Restoration Ecology in Hawaii

Ciao Hawaii
by -- March 26th, 2013

Day four of our Hawaii trip included the Kilauea Point National Wildlife Refuge, where we witnessed shorebird restoration efforts and were able to see several endangered bird species, including the Hawaiian state bird nēnē, or Hawaiian goose and the mōlī, or Laysan Albatross (pictured below).   Kilauea Point is home to 5 endangered bird species and offers a jaw dropping view of Hanalei Bay and a ridge home to thousands of shorebirds.

The Hawaiian Islands are known to have the largest number of endemic bird species worldwide.  Nonetheless, human intervention, habitat destruction and invasive species, have also made it the world’s hotspot for bird species extinction.   Invasive species are a critical issue, and include the barn owl, avian disease carrying mosquitoes, mongoose, pigs, and feral cats.

We also visited the Hanalei National Wildlife Refuge, which is an example of wetland restoration supporting endangered bird species, such as the koloa maoli (Hawaiian duck) and the ‘alae ke’oke’o (Hawaiian coot).

Restoration tasks ahead seem herculean.  However, the trip offered exposure to restoration efforts lead by several organizations and individuals, which provide a positive light to the subject.  Most importantly, it allowed us to understand and appreciate field work and the people behind these efforts.  Applying knowledge acquired at class to actually being in the field, working hand in hand with experts, was priceless.
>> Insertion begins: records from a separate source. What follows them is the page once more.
Lemma record_phase_Ok p capsule observed next completion staging verification capsule' :
  record_phase p capsule observed next completion staging verification = (capsule', Ok tt) <->
  exists view, recover_capsule capsule (pc_capsule_limits p) = Ok view /\
    phase_ready p view observed next completion staging verification /\
    append_generation (take (N.to_nat (cv_validated_bytes view)) capsule) (pc_identity p) next
      (checkpoint_payload p) (pc_capsule_limits p) = Ok capsule'.
Proof.
  unfold record_phase. rewrite checked_Ok. setoid_rewrite append_checkpoint_Ok.
  setoid_rewrite check_phase_Ok. naive_solver.
Qed.

Lemma check_rollback_Ok p capsule observed completion n :
  check_rollback p capsule observed completion = Ok n ->
  exists view first newest, recover_capsule capsule (pc_capsule_limits p) = Ok view /\
    bound_view p view first newest /\ observed_ok p observed true /\
    rollback_digest_of p (cg_phase newest) = Some (rc_applied_rollback_digest completion) /\
    completion_ok p (mkPhaseCompletion (rc_image completion) (rc_plan_digest completion)
      (rc_health completion) (rc_access completion)) /\
    n = cv_validated_bytes view.
Proof.
  unfold check_rollback, resume_for_rollback. intros Hc. inv_ok.
  rename select (resume_without_observation _ _ = _) into Hr.
  apply resume_bare_Ok in Hr as (view & first & newest & Hv & Hb & ->).
  rename select (recover_capsule _ _ = _) into Hv'. rewrite Hv in Hv'. simplify_eq.
  rename select (validate_observed _ _ true = _) into Ho. apply validate_observed_Ok in Ho.
  rename select (validate_common_completion _ _ _ _ _ = _) into Hco.
  apply (validate_completion_Ok p (mkPhaseCompletion _ _ _ _)) in Hco.
  rename select (rollback_intent _ _ = _) into Hi. simpl in Hi.
  eexists _, _, _. split_and!; try done. unfold rollback_digest_of. rewrite Hi.
  case_match; inv_ok; bool_props; [|congruence].
  rename select (~ is_Some _) into Hnone. apply eq_None_not_Some in Hnone. by rewrite Hnone.
Qed.

Lemma record_rollback_Ok p capsule observed executed capsule' :
  record_executed_rollback p capsule observed executed = (capsule', Ok tt) ->
  justified p (RollbackRecorded executed) /\
  exists view first newest, recover_capsule capsule (pc_capsule_limits p) = Ok view /\
    bound_view p view first newest /\ observed_ok p observed true /\
    rollback_digest_of p (cg_phase newest) = Some (er_rollback_digest executed) /\
    append_generation (take (N.to_nat (cv_validated_bytes view)) capsule) (pc_identity p)
      RolledBack (checkpoint_payload p) (pc_capsule_limits p) = Ok capsule'.
Proof.
  unfold record_executed_rollback, record_rollback. intros Hr.
  apply checked_Ok in Hr as ([] & Hg & Hr). apply checked_Ok in Hr as (n & Hc & Ha).
  apply check_rollback_Ok in Hc as (view & first & newest & Hv & Hb & Ho & Hd & _ & ->).
  apply append_checkpoint_Ok in Ha. apply refuse_if_Ok in Hg. bool_props.
  split; [done |]. by exists view, first, newest.
Qed.

Lemma forward_step n q next :
  (n <= 7)%nat -> last (Discovered :: take n forward) = Some q -> next_phase q = Some next ->
  (S n <= 7)%nat /\ take n forward ++ [next] = take (S n) forward.
Proof.
  intros Hn. do 7 (destruct n as [|n]; [simpl; intros [= <-] [= <-]; split; [lia | done] |]).
  destruct n; [by intros [= <-] | lia].
Qed.
End History.

Section Runs.
Context `{Digests}.
Implicit Types (p : PreparedConversion) (capsule : list byte) (trace : list event).

Lemma written_scan p trace capsule gs allow :
  readable p capsule -> written p trace capsule gs ->
  scan_capsule_impl capsule (pc_capsule_limits p) allow = Ok (mkCapsuleView gs (len capsule)).
Proof.
  intros [Hfit [cs Hu]] [Hc Hn _ _ _ _ _ [Hl Hmax]]. by apply (scan_of_chain allow _ _ cs).
Qed.

Lemma written_length p trace capsule gs :
  written p trace capsule gs -> length gs = S (length trace).
Proof.
  intros [_ _ Hp _ _ _ _ _]. apply (f_equal length) in Hp. simpl in Hp.
  by rewrite !length_fmap in Hp.
Qed.

Lemma written_newest p trace capsule gs :
  written p trace capsule gs ->
  exists g, last gs = Some g /\ cg_generation g = len trace /\ cg_identity g = pc_identity p /\
    last (Discovered :: (event_phase <$> trace)) = Some (cg_phase g) /\
    (trace = [] \/ cg_payload g = checkpoint_payload p).
Proof.
  intros Hw. pose proof (written_length _ _ _ _ Hw) as Hlen.
  destruct Hw as [_ _ Hp Hnum Hid _ Hpay _]. destruct (last gs) as [g|] eqn:Hl.
  2: { apply last_None in Hl. by subst. }
  exists g. split; [done |]. rewrite <- Hp, fmap_last, Hl.
  pose proof Hl as Hat. rewrite last_lookup, Hlen in Hat. simpl in Hat.
  split_and!; [by apply Hnum in Hat | | done |].
  - rewrite Forall_forall in Hid. apply Hid. by eapply list_elem_of_lookup_2.
  - destruct trace as [|e trace]; [by left | right]. destruct gs as [|g0 gs]; [done |].
    rewrite Forall_forall in Hpay. apply Hpay. simpl in *. by eapply list_elem_of_lookup_2.
Qed.

Lemma written_bound p trace capsule gs :
  written p trace capsule gs ->
  exists first g, bound_view p (mkCapsuleView gs (len capsule)) first g /\
    cg_generation g = len trace /\ cg_payload first = pc_prepared_envelope p /\
    last (Discovered :: (event_phase <$> trace)) = Some (cg_phase g).
Proof.
  intros Hw. destruct (written_newest _ _ _ _ Hw) as (g & Hl & Hn & Hid & Hp & Hc).
  destruct (wr_first _ _ _ _ Hw) as (first & Hf & He). exists first, g.
  split_and!; try done. unfold bound_view. simpl. split_and!; try done; [by left |].
  destruct Hc as [-> | Hc]; [by left | by right].
Qed.

Lemma written_resume p trace capsule gs :
  readable p capsule -> written p trace capsule gs ->
  exists q, last (Discovered :: (event_phase <$> trace)) = Some q /\
    resume_without_observation p capsule = Ok (mkResumePoint (len trace) q (intent_after p q)).
Proof.
  intros Hr Hw. destruct (written_bound _ _ _ _ Hw) as (first & g & Hb & Hn & _ & Hp).
  exists (cg_phase g). split; [done |]. apply resume_bare_Ok.
  exists (mkCapsuleView gs (len capsule)), first, g. rewrite Hn.
  split_and!; [by eapply written_scan | done | done].
Qed.

Lemma written_extend p trace capsule gs e capsule' :
  identity_wf (pc_identity p) -> readable p capsule -> len capsule' <= isize_max ->
  written p trace capsule gs ->
  append_generation capsule (pc_identity p) (event_phase e) (checkpoint_payload p)
    (pc_capsule_limits p) = Ok capsule' ->
  exists g, written p (trace ++ [e]) capsule' (gs ++ [g]).
Proof.
  intros Hid Hr Hfit Hw Ha.
  destruct (append_chain _ _ _ _ _ _ [] (proj1 Hr) Hid Ha)
    as (view & link & Hv & _ & Hlink & Hc & Hn & Hmax & Hlim & _ & _ & _).
  unfold scan_capsule in Hv. rewrite (written_scan _ _ _ _ _ Hr Hw) in Hv. simplify_eq.
  rewrite app_nil_r in Hc. simpl in *.
  destruct (written_newest _ _ _ _ Hw) as (g & Hl & Hgn & _).
  pose proof (written_length _ _ _ _ Hw) as Hlen. destruct Hw as [_ _ Hp Hnum Hids Hf Hpay _].
  eexists. split; [exact Hc | | | | | | | done].
  - rewrite len_app, len_cons, len_nil. lia.
  - rewrite !fmap_app, Hp. done.
  - intros i x Hx. apply lookup_app_Some in Hx as [Hx|[Hi Hx]]; [by apply Hnum |].
    apply list_lookup_singleton_Some in Hx as [Hi0 <-]. unfold view_newest in Hlink. simpl in Hlink.
    rewrite Hl in Hlink. destruct Hlink as (Hnew & _). simpl in *. rewrite Hnew, Hgn. unfold len. lia.
  - apply Forall_app. split; [done | by constructor].
  - destruct gs; [done | simpl in *; done].
  - destruct gs as [|g0 gs]; [done |]. simpl in *. apply Forall_app. split; [done | by constructor].
Qed.

(** Truncation to the validated bytes of a run's capsule is the identity. *)
Lemma take_len {A} (l : list A) : take (N.to_nat (len l)) l = l.
Proof. unfold len. rewrite Nat2N.id. by apply take_ge. Qed.

Lemma history_next phases q next :
  history phases -> last (Discovered :: phases) = Some q -> next_phase q = Some next ->
  history (phases ++ [next]).
Proof.
  intros [(n & Hn & ->)|(n & Hn & ->)] Hl Hx.
  - destruct (forward_step _ _ _ Hn Hl Hx) as [Hs He]. left. by exists (S n).
  - rewrite app_comm_cons, last_snoc in Hl. by simplify_eq.
Qed.
Lemma history_rollback p phases q d :
  history phases -> last (Discovered :: phases) = Some q -> rollback_digest_of p q = Some d ->
  history (phases ++ [RolledBack]).
Proof.
  intros [(n & Hn & ->)|(n & Hn & ->)] Hl Hx.
  - right. exists n. split; [|done]. destruct (decide (n = 7)%nat) as [->|]; [|lia].
    simpl in Hl. by simplify_eq.
  - rewrite app_comm_cons, last_snoc in Hl. by simplify_eq.
Qed.

Lemma begin_written p observed capsule :
  identity_wf (pc_identity p) -> len capsule <= isize_max ->
  begin_capsule p [] observed = (capsule, Ok tt) -> exists gs, written p [] capsule gs.
Proof.
  intros Hid Hfit Hb. unfold begin_capsule in Hb. apply checked_Ok in Hb as ([] & _ & Ha).
  apply append_checkpoint_Ok in Ha.
  assert (Hnil : len (@nil byte) <= isize_max) by (rewrite len_nil; by vm_compute).
  destruct (append_chain _ _ _ _ _ _ [] Hnil Hid Ha)
    as (view & link & Hv & Hc0 & Hlink & Hc & Hn & Hmax & Hlim & _ & _ & _).
  apply chained_count in Hc0.
  assert (Hgs : cv_generations view = []).
  { destruct (cv_generations view); [done |]. unfold len in Hc0. simpl in Hc0. lia. }
  rewrite Hgs in *. rewrite app_nil_r in Hc. simpl in *. unfold view_newest in Hlink.
  rewrite Hgs in Hlink. simpl in Hlink.
  exists [new_generation 0 link (pc_identity p) Discovered (pc_prepared_envelope p)].
  split; [exact Hc | | done | | | | done | done].
  - unfold len in *. simpl in *. lia.
  - intros i x Hx. apply list_lookup_singleton_Some in Hx as [-> <-]. simpl. by destruct Hlink as (-> & _).
  - by constructor.
  - by eexists.
Qed.

Lemma run_written p trace capsule :
  identity_wf (pc_identity p) -> run p trace capsule ->
  readable p capsule /\ history (event_phase <$> trace) /\ Forall (justified p) trace /\
  exists gs, written p trace capsule gs.
Proof.
  intros Hid. induction 1 as [observed capsule Hb Hr
    | trace capsule observed next completion staging verification capsule' Hrun IH Hrec Hr
    | trace capsule observed executed capsule' Hrun IH Hrec Hr].
  - split_and!; [done | left; by exists 0%nat; split; [lia |] | constructor |].
    by eapply begin_written; [done | apply Hr |].
  - destruct IH as (Hr0 & Hh & Hj & gs & Hw).
    apply record_phase_Ok in Hrec as (view & Hv & [(first & newest & Hb & _ & _ & Hn) _ Hs Hve] & Ha).
    unfold recover_capsule in Hv. rewrite (written_scan _ _ _ _ _ Hr0 Hw) in Hv. simplify_eq.
    simpl in Ha. rewrite take_len in Ha.
    destruct (written_newest _ _ _ _ Hw) as (g & Hl & _ & _ & Hp & _).
    destruct Hb as (_ & Hnew & _). unfold view_newest in Hnew. simpl in Hnew.
    assert (g = newest) as -> by congruence. rewrite fmap_app.
    split_and!; [done | by eapply history_next | |].
    + apply Forall_app. split; [done | by apply Forall_singleton].
    + destruct (written_extend p trace capsule gs (Recorded next staging verification) capsule')
        as [x Hx]; try done; [apply Hr | by eexists].
  - destruct IH as (Hr0 & Hh & Hj & gs & Hw).
    apply record_rollback_Ok in Hrec as (Hjust & view & first & newest & Hv & Hb & _ & Hd & Ha).
    unfold recover_capsule in Hv. rewrite (written_scan _ _ _ _ _ Hr0 Hw) in Hv. simplify_eq.
    simpl in Ha. rewrite take_len in Ha.
    destruct (written_newest _ _ _ _ Hw) as (g & Hl & _ & _ & Hp & _).
    destruct Hb as (_ & Hnew & _). unfold view_newest in Hnew. simpl in Hnew.
    assert (g = newest) as -> by congruence. rewrite fmap_app.
    split_and!; [done | by eapply history_rollback | |].
    + apply Forall_app. split; [done | by apply Forall_singleton].
    + destruct (written_extend p trace capsule gs (RollbackRecorded executed) capsule')
        as [x Hx]; try done; [apply Hr | by eexists].
Qed.
(* ===== verification/Prepare.v ===== *)
(** * Building a prepared conversion ([conversion.rs], [build] and its validators)

    The planner of an in-place conversion: evidence, allocations, reservations
    and write groups are validated, the layout is solved, the target graph is
    checked against the relocated projection, and the forward and rollback
    overlays, the digests and the recovery bundle are derived. *)

From S2P Require Import Prelude Digest Image Extent Object Overlay Recovery Geometry Planner Preimage Relocate Capsule Conversion.
From stdpp Require Import options.
#[local] Open Scope N_scope.

Record TargetCapabilities : Type := mkTargetCapabilities {
  tc_filesystem : FileSystem;
  tc_features : list FeatureCompatibility
}.
(** [ActivationAuthorizedWrites] of [phase.rs]. *)
Record ActivationAuthorizedWrites : Type := mkActivationAuthorizedWrites {
  aw_filesystem : FileSystem;
  aw_writes : OpaqueWriteSets
}.
Record ConversionDraft : Type := mkConversionDraft {
  cd_transaction_id : list byte;
  cd_preflight : PreflightEvidence;
  cd_target : TargetCapabilities;
  cd_source_allocations : list SourceAllocation;
  cd_reservations : list DestinationReservation;
  cd_writes : ActivationAuthorizedWrites
}.
Record ConversionLimits : Type := mkConversionLimits {
  cl_layout : LayoutLimits;
  cl_overlay : OverlayLimits;
  cl_capsule : CapsuleLimits;
  cl_max_feature_rules : N;
  cl_max_total_writes : N;
  cl_max_total_write_bytes : N
}.
Definition ConversionLimits_default : ConversionLimits := {|
  cl_layout := LayoutLimits_default;
  cl_overlay := OverlayLimits_default;
  cl_capsule := CapsuleLimits_default;
  cl_max_feature_rules := 64;
  cl_max_total_writes := 2 * 1024 * 1024;
  cl_max_total_write_bytes := 1024 * 1024 * 1024
|}.

#[export] Instance ExtentGraph_eq_dec : EqDecision ExtentGraph.
Proof. solve_decision. Defined.
#[export] Instance ObjectGraph_eq_dec : EqDecision ObjectGraph.
Proof. solve_decision. Defined.

(** ** Validators *)
Definition validate_limits (limits : ConversionLimits) : conversion unit :=
  for_each (fun fv : string * N => refuse_if (fv.2 =? 0) (InvalidLimit fv.1))
    [("max_feature_rules"%string, cl_max_feature_rules limits);
     ("max_total_writes"%string, cl_max_total_writes limits);
     ("max_total_write_bytes"%string, cl_max_total_write_bytes limits)].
The Hawaii trip offered by the DEL program far exceeded my expectations.  I highly encourage other students to sign up.  It provides a practical approach to classroom time and exposure to local cultures and how they should always be considered in any restoration effort.

One of my fondest takeaways are the strong friendship bonds with my colleagues and professors.  I will have many fun stories to tell for quite a while and memories to cherish.

I planted an endangered species tree in Limahuli, which I named Fabio.  I look forward to someday coming back and finding it taller and stronger, although hopefully, without the long hair.